Definition _out_rev (buf : list Z) (len width flags : Z) (x : sink) : option sink :=
  let start_idx := fst x in
  let! x := if negb (has flags FLAGS_LEFT) && negb (has flags FLAGS_ZEROPAD)
            then pad_pre (S (Z.to_nat (width - len))) len width x else Some x in
  let! x := out_digits (Z.to_nat len) buf x in
  if has flags FLAGS_LEFT then pad_post (S (Z.to_nat width)) start_idx width x else Some x.

(** The local buffer and its fill: [buf[len++] = c]. *)
Definition digits : Type := list Z * Z.
Definition push (c : Z) (b : digits) : option digits :=
  let! l := arr_set (fst b) (snd b) c in Some (l, snd b + 1).

(** [while ((len < bound) && (len < PRINTF_NTOA_BUFFER_SIZE)) buf[len++] = '0']. *)
Fixpoint zeros (fuel : nat) (bound : Z) (b : digits) : option digits :=
  match fuel with
  | O => None
  | S f =>
      if (snd b <? bound) && (snd b <? PRINTF_NTOA_BUFFER_SIZE)
      then let! b := push c_0 b in zeros f bound b
      else Some b
  end.

(** Leading zeros, with the field width less the place of a sign. *)
Definition ntoa_zeros (b : digits) (negative : bool) (prec width flags : Z) : option (digits * Z) :=
  if negb (has flags FLAGS_LEFT) then
    let width := if negb (width =? 0) && has flags FLAGS_ZEROPAD
                    && (negative || has flags (Z.lor FLAGS_PLUS FLAGS_SPACE)) then u32 (width - 1) else width in
    let! b := zeros 33 prec b in
    let! b := if has flags FLAGS_ZEROPAD then zeros 33 width b else Some b in
    Some (b, width)
  else Some (b, width).

(** '#' takes its place back from padding zeros where it can. *)
Definition hash_shorten (b : digits) (base prec width flags : Z) : digits :=
  if negb (has flags FLAGS_PRECISION) && negb (snd b =? 0) && ((snd b =? prec) || (snd b =? width)) then
    let len := snd b - 1 in
    (fst b, if negb (len =? 0) && (base =? 16) then len - 1 else len)
  else b.

(** The letter of the base. *)
Definition hash_letter (b : digits) (base flags : Z) : option digits :=
  if (base =? 16) && negb (has flags FLAGS_UPPERCASE) && (snd b <? PRINTF_NTOA_BUFFER_SIZE) then push 120 b
  else if (base =? 16) && has flags FLAGS_UPPERCASE && (snd b <? PRINTF_NTOA_BUFFER_SIZE) then push 88 b
  else if (base =? 2) && (snd b <? PRINTF_NTOA_BUFFER_SIZE) then push 98 b
  else Some b.

Definition ntoa_hash (b : digits) (base prec width flags : Z) : option digits :=
  if has flags FLAGS_HASH then
    let! b := hash_letter (hash_shorten b base prec width flags) base flags in
    if snd b <? PRINTF_NTOA_BUFFER_SIZE then push c_0 b else Some b
  else Some b.

Definition ntoa_sign (b : digits) (negative : bool) (flags : Z) : option digits :=
  if snd b <? PRINTF_NTOA_BUFFER_SIZE then
    if negative then push c_minus b
    else if has flags FLAGS_PLUS then push c_plus b
    else if has flags FLAGS_SPACE then push c_space b
    else Some b
  else Some b.

Definition _ntoa_format (b : digits) (negative : bool) (base prec width flags : Z) (x : sink) : option sink :=
  let! '(b, width) := ntoa_zeros b negative prec width flags in
  let! b := ntoa_hash b base prec width flags in
  let! b := ntoa_sign b negative flags in
  _out_rev (fst b) (snd b) width flags x.

(** The character of a digit, and the do-while over the digits. *)
Definition digit_char (flags digit : Z) : Z :=
  u8 (if digit <? 10 then c_0 + digit else (if has flags FLAGS_UPPERCASE then 65 else 97) + digit - 10).

Fixpoint ntoa_digits (fuel : nat) (value base flags : Z) (b : digits) : option digits :=
  match fuel with
  | O => None
  | S f =>
      let! b := push (digit_char flags (u8 (value mod base))) b in
      let value := value / base in
      if negb (value =? 0) && (snd b <? PRINTF_NTOA_BUFFER_SIZE) then ntoa_digits f value base flags b else Some b
  end.

(** [char buf[32]]: its contents are not read before they are written. *)
Definition ntoa_buffer : digits := (replicate 32 0, 0).

Definition _ntoa_long (value : Z) (negative : bool) (base prec width flags : Z) (x : sink) : option sink :=
  let flags := if value =? 0 then clear flags FLAGS_HASH else flags in
  let! b := if negb (has flags FLAGS_PRECISION) || negb (value =? 0)
            then ntoa_digits 33 value base flags ntoa_buffer else Some ntoa_buffer in
  _ntoa_format b negative (u32 base) prec width flags x.

Definition _ntoa_long_long (value : Z) (negative : bool) (base prec width flags : Z) (x : sink) : option sink :=
  let flags := if value =? 0 then clear flags FLAGS_HASH else flags in
  let! b := if negb (has flags FLAGS_PRECISION) || negb (value =? 0)
            then ntoa_digits 33 value base flags ntoa_buffer else Some ntoa_buffer in
  _ntoa_format b negative (u32 base) prec width flags x.

(** ** Format directives *)

(** The variable arguments not yet consumed. *)
Definition va_list : Type := list Z.
Definition va_arg (va : va_list) : option (Z * va_list) :=
  match va with [] => None | v :: va' => Some (v, va') end.

(** The flag a character stands for. *)
Definition flag_of (c : Z) : option Z :=
  if c =? c_0 then Some FLAGS_ZEROPAD
  else if c =? c_minus then Some FLAGS_LEFT
  else if c =? c_plus then Some FLAGS_PLUS
  else if c =? c_space then Some FLAGS_SPACE
  else if c =? c_hash then Some FLAGS_HASH
  else None.

Fixpoint eval_flags (fuel : nat) (x : sink) (format flags : Z) : option (Z * Z) :=
  match fuel with
  | O => None
  | S f =>
      let! c := rdx x format in
      match flag_of c with
      | Some b => eval_flags f x (format + 1) (Z.lor flags b)
      | None => Some (flags, format)
      end
  end.

(** [(flags, width, format, va)] after the width field. *)
Definition eval_width (fuel : nat) (x : sink) (format flags : Z) (va : va_list)
  : option (Z * Z * Z * va_list) :=
  let! c := rdx x format in
  if _is_digit c then
    let! '(w, format) := _atoi fuel x format 0 in Some (flags, w, format, va)
  else if c =? c_star then
    let! '(v, va) := va_arg va in
    let w := s32 v in
    if w <? 0 then Some (Z.lor flags FLAGS_LEFT, u32 (- w), format + 1, va)
    else Some (flags, u32 w, format + 1, va)
  else Some (flags, 0, format, va).
Record block_device := { nr_blk : Z; bd_sb : Z; genhd : gendisk }.
Definition sizeof_block_device : Z := 24.

(** The list node [lru] is a separate object at [bh_lru p]. *)
Record buffer_head := { b_state : Z; data : Z; b_bd : Z; blk_no : Z }.
Definition sizeof_buffer_head : Z := 48.
Definition bh_lru (p : Z) : Z := p + 16.
Definition bh_entry (pos : Z) : Z := pos - 16.

Definition with_bstate (x : Z) (b : buffer_head) : buffer_head :=
  {| b_state := x; data := data b; b_bd := b_bd b; blk_no := blk_no b |}.

(** The state of the cache and of what it uses. *)
Record cache (A F : Type) := {
  cheap : A; chip : F; bufs : gmap Z buffer_head; lists : lheap }.
#[global] Arguments cheap {A F}.
#[global] Arguments chip {A F}.
#[global] Arguments bufs {A F}.
#[global] Arguments lists {A F}.

Section Buffer.
Context {A F : Type} {HO : HeapOps A} {H0 : FlashDevice F}.
(** The address of the static [bh_head]. *)
Variable bh_head : Z.
Implicit Types (s : cache A F).

Definition set_heap (h : A) s : cache A F := {| cheap := h; chip := chip s; bufs := bufs s; lists := lists s |}.
Definition set_chip (f : F) s : cache A F := {| cheap := cheap s; chip := f; bufs := bufs s; lists := lists s |}.
Definition set_bufs (m : gmap Z buffer_head) s : cache A F := {| cheap := cheap s; chip := chip s; bufs := m; lists := lists s |}.
Definition set_lists (l : lheap) s : cache A F := {| cheap := cheap s; chip := chip s; bufs := bufs s; lists := l |}.
Definition cmem s : mem := hmem (cheap s).
Definition set_mem (m : mem) s : cache A F := set_heap (hset m (cheap s)) s.
(* ===== verification/Minix.v ===== *)
(** fs/minix_fs.c and the inode part of fs/fs.c: the Minix file system on the
    buffer cache.

    [struct inode] is embedded in [struct minix_inode_info]; both are one object
    of the typed heap [inodes], by the address of the [struct inode].  Freed
    objects leave the typed heaps, so that using them is a fault.  The i_op and
    s_op pointers are which static table they point to; calling an operation the
    table does not have is a call through NULL.  On-disk structures are read from
    and written to the bytes of a buffer, little-endian. *)

From S2P Require Import Prelude Mem Lib DList Page Kmalloc Heap Buffer.
Local Open Scope Z_scope.

(** ** Constants and data *)

Definition S_IFMT : Z := 0xf000.
Definition S_IFREG : Z := 0x8000.
Definition S_IFDIR : Z := 0x4000.
Definition S_ISREG (m : Z) : bool := Z.land m S_IFMT =? S_IFREG.
Definition S_ISDIR (m : Z) : bool := Z.land m S_IFMT =? S_IFDIR.
Definition I_NEW : Z := 8.
Definition MINIX_SB_OFFSET : Z := 1.
Definition MINIX_ROOT_INO : Z := 1.
Definition NAME_LEN : Z := 30.
Definition BLK_NO_SZ : Z := 2.
(** [sizeof(struct minix_inode)] and [sizeof(struct dir_entry)]. *)
Definition I_SZ : Z := 32.
Definition sizeof_dir_entry : Z := 32.
Definition MINIX_INODES_PER_BLOCK : Z := BLOCK_SZ / I_SZ.
Definition DIR_PER_BLK : Z := BLOCK_SZ / sizeof_dir_entry.

Inductive inode_operations := NoOps | FileOps | DirOps.

Record inode := {
  i_mode : Z; i_uid : Z; i_gid : Z; i_size : Z; i_atime : Z; i_mtime : Z; i_ctime : Z; i_state : Z; i_nlink : Z;
  i_ino : Z; i_op : inode_operations; i_sb : Z; i_count : Z;
  (** [i_data] of the enclosing [struct minix_inode_info]. *)
  i_data : list Z }.
Definition sizeof_minix_inode_info : Z := 152.
(** [offsetof(struct minix_inode_info, vfs_inode)], [offsetof(struct inode, list)]. *)
Definition vfs_inode (mi : Z) : Z := mi + 32.
Definition minix_i (p : Z) : Z := p - 32.
Definition inode_list (p : Z) : Z := p + 80.
Definition inode_entry (pos : Z) : Z := pos - 80.

Inductive super_operations := NoSuperOps | MinixSops.
Record super_block := { s_op : super_operations; sb_bd : Z; s_fs_info : Z }.
Definition sizeof_super_block : Z := 40.
Definition s_inodes (sb : Z) : Z := sb + 24.

Record minix_sb_info := {
  s_ninodes : Z; s_nzones : Z; s_imap_blocks : Z; s_zmap_blocks : Z; s_firstdatazone : Z; s_log_zone_size : Z;
  s_max_size : Z; s_imap : Z; s_zmap : Z; s_sbh : Z; s_ms : Z }.
Definition sizeof_minix_sb_info : Z := 88.

Record file := { f_inode : Z; f_count : Z; f_flags : Z; f_pos : Z }.

(** What the file system prints. *)
Inductive message := BadInode (ino : Z) | PutUnused | CloseUnused.

Record fsys (A F : Type) := {
  fc : cache A F; bdevs : gmap Z block_device; supers : gmap Z super_block; sbis : gmap Z minix_sb_info;
  inodes : gmap Z inode; root_bdev : Z; root_inode : Z; file_tbl : list file; cur_filp : list Z;
  messages : list message }.
#[global] Arguments fc {A F}.
#[global] Arguments bdevs {A F}.
#[global] Arguments supers {A F}.
#[global] Arguments sbis {A F}.
#[global] Arguments inodes {A F}.
#[global] Arguments root_bdev {A F}.
#[global] Arguments root_inode {A F}.
#[global] Arguments file_tbl {A F}.
#[global] Arguments cur_filp {A F}.
#[global] Arguments messages {A F}.

Section Update.
Context {A F : Type}.
Implicit Types (s : fsys A F).

Definition set_fc (c : cache A F) s : fsys A F :=
  {| fc := c; bdevs := bdevs s; supers := supers s; sbis := sbis s; inodes := inodes s; root_bdev := root_bdev s;
     root_inode := root_inode s; file_tbl := file_tbl s; cur_filp := cur_filp s; messages := messages s |}.
Definition set_bdevs (m : gmap Z block_device) s : fsys A F :=
  {| fc := fc s; bdevs := m; supers := supers s; sbis := sbis s; inodes := inodes s; root_bdev := root_bdev s;
     root_inode := root_inode s; file_tbl := file_tbl s; cur_filp := cur_filp s; messages := messages s |}.
Definition set_supers (m : gmap Z super_block) s : fsys A F :=
  {| fc := fc s; bdevs := bdevs s; supers := m; sbis := sbis s; inodes := inodes s; root_bdev := root_bdev s;
     root_inode := root_inode s; file_tbl := file_tbl s; cur_filp := cur_filp s; messages := messages s |}.
Definition set_sbis (m : gmap Z minix_sb_info) s : fsys A F :=
  {| fc := fc s; bdevs := bdevs s; supers := supers s; sbis := m; inodes := inodes s; root_bdev := root_bdev s;
     root_inode := root_inode s; file_tbl := file_tbl s; cur_filp := cur_filp s; messages := messages s |}.
Definition set_inodes (m : gmap Z inode) s : fsys A F :=
  {| fc := fc s; bdevs := bdevs s; supers := supers s; sbis := sbis s; inodes := m; root_bdev := root_bdev s;
     root_inode := root_inode s; file_tbl := file_tbl s; cur_filp := cur_filp s; messages := messages s |}.
Definition set_roots (b i : Z) s : fsys A F :=
  {| fc := fc s; bdevs := bdevs s; supers := supers s; sbis := sbis s; inodes := inodes s; root_bdev := b;
     root_inode := i; file_tbl := file_tbl s; cur_filp := cur_filp s; messages := messages s |}.
Definition set_file_tbl (l : list file) s : fsys A F :=
  {| fc := fc s; bdevs := bdevs s; supers := supers s; sbis := sbis s; inodes := inodes s; root_bdev := root_bdev s;
     root_inode := root_inode s; file_tbl := l; cur_filp := cur_filp s; messages := messages s |}.
Definition set_cur_filp (l : list Z) s : fsys A F :=
  {| fc := fc s; bdevs := bdevs s; supers := supers s; sbis := sbis s; inodes := inodes s; root_bdev := root_bdev s;
     root_inode := root_inode s; file_tbl := file_tbl s; cur_filp := l; messages := messages s |}.
Definition say (m : message) s : fsys A F :=
  {| fc := fc s; bdevs := bdevs s; supers := supers s; sbis := sbis s; inodes := inodes s; root_bdev := root_bdev s;
     root_inode := root_inode s; file_tbl := file_tbl s; cur_filp := cur_filp s; messages := messages s ++ [m] |}.
End Update.

Definition with_count (n : Z) (i : inode) : inode :=
  {| i_mode := i_mode i; i_uid := i_uid i; i_gid := i_gid i; i_size := i_size i; i_atime := i_atime i; i_mtime := i_mtime i;
     i_ctime := i_ctime i; i_state := i_state i; i_nlink := i_nlink i; i_ino := i_ino i; i_op := i_op i; i_sb := i_sb i;
     i_count := n; i_data := i_data i |}.

Section Minix.
Context {A F : Type} {HO : HeapOps A} {H0 : FlashDevice F}.
(** The static list head of the buffers, and what an uninitialised inode holds:
    [kmalloc] does not clear its blocks. *)
Variables (bh_head : Z) (stale_inode : Z -> inode).
Implicit Types (s : fsys A F) (fuel : nat) (p sb ino bh blk : Z).

Definition fmem s : mem := cmem (fc s).
Definition set_fmem (m : mem) s : fsys A F := set_fc (set_mem m (fc s)) s.

(** The heap and the cache operations on the whole state. *)
Definition falloc (n : Z) s : option (Z * fsys A F) :=
  let! '(a, h) := halloc n (cheap (fc s)) in Some (a, set_fc (set_heap h (fc s)) s).
Definition ffree (a : Z) s : option (fsys A F) :=
  let! h := hfree a (cheap (fc s)) in Some (set_fc (set_heap h (fc s)) s).
Definition fbread (bd blk : Z) s : option (Z * fsys A F) :=
  let! '(bh, c) := bread bh_head bd blk (fc s) in Some (bh, set_fc c s).
Definition fget_blk (bd blk : Z) s : option (Z * fsys A F) :=
  let! '(bh, c) := get_blk bh_head bd blk (fc s) in Some (bh, set_fc c s).
Definition fbrelse fuel bh s : option (fsys A F) :=
  let! c := brelse fuel bh (fc s) in Some (set_fc c s).
Definition fdirty bh s : option (fsys A F) :=
  let! c := mark_buffer_dirty bh (fc s) in Some (set_fc c s).
Definition bh_data s bh : option Z := data <$> bufs (fc s) !! bh.

(** ** Inodes *)

Definition minix_alloc_inode s : option (Z * fsys A F) :=
  let! '(ei, s) := falloc sizeof_minix_inode_info s in Some (vfs_inode ei, s).

Definition minix_destroy_inode p s : option (fsys A F) :=
  if p =? NULL then Some s
  else
    let! s := ffree (minix_i p) s in
    Some (set_inodes (delete p (inodes s)) s).

Definition get_new_inode sb ino s : option (Z * fsys A F) :=
  let! sblk := supers s !! sb in
  match s_op sblk with
  | NoSuperOps => None
  | MinixSops =>
      let! '(p, s) := minix_alloc_inode s in
      let g := stale_inode p in
      let i := {| i_mode := i_mode g; i_uid := i_uid g; i_gid := i_gid g; i_size := i_size g; i_atime := i_atime g;
                  i_mtime := i_mtime g; i_ctime := i_ctime g; i_state := I_NEW; i_nlink := i_nlink g; i_ino := ino;
                  i_op := NoOps; i_sb := sb; i_count := 1; i_data := i_data g |} in
      let! l := list_add (<[inode_list p := {| prev := NULL; next := NULL |}]> (lists (fc s))) (inode_list p) (s_inodes sb) in
      Some (p, set_inodes (<[p := i]> (inodes s)) (set_fc (set_lists l (fc s)) s))
  end.

(** [list_for_each(pos, &sb->s_inodes)] with its early return. *)
Fixpoint find_inode (n : nat) sb ino (pos : Z) s : option (option Z) :=
  match n with
  | O => None
  | S f =>
      if pos =? s_inodes sb then Some None
      else
        let p := inode_entry pos in
        let! i := inodes s !! p in
        if (i_ino i =? ino) && (i_sb i =? sb) then Some (Some p)
        else let! nx := get_next (lists (fc s)) pos in find_inode f sb ino nx s
  end.

Definition get_inode sb ino s : option (Z * fsys A F) :=
  let! nx := get_next (lists (fc s)) (s_inodes sb) in
  let! r := find_inode (S (size (lists (fc s)))) sb ino nx s in
  match r with
  | Some p =>
      let! i := inodes s !! p in
      Some (p, set_inodes (<[p := with_count (u64 (i_count i + 1)) i]> (inodes s)) s)
  | None => get_new_inode sb ino s
  end.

* * *

Work to be completed —
Filter the listing for the word "NoOps" and copy each line that has it.

Answer box —
Inductive inode_operations := NoOps | FileOps | DirOps.
                  i_op := NoOps; i_sb := sb; i_count := 1; i_data := i_data g |} in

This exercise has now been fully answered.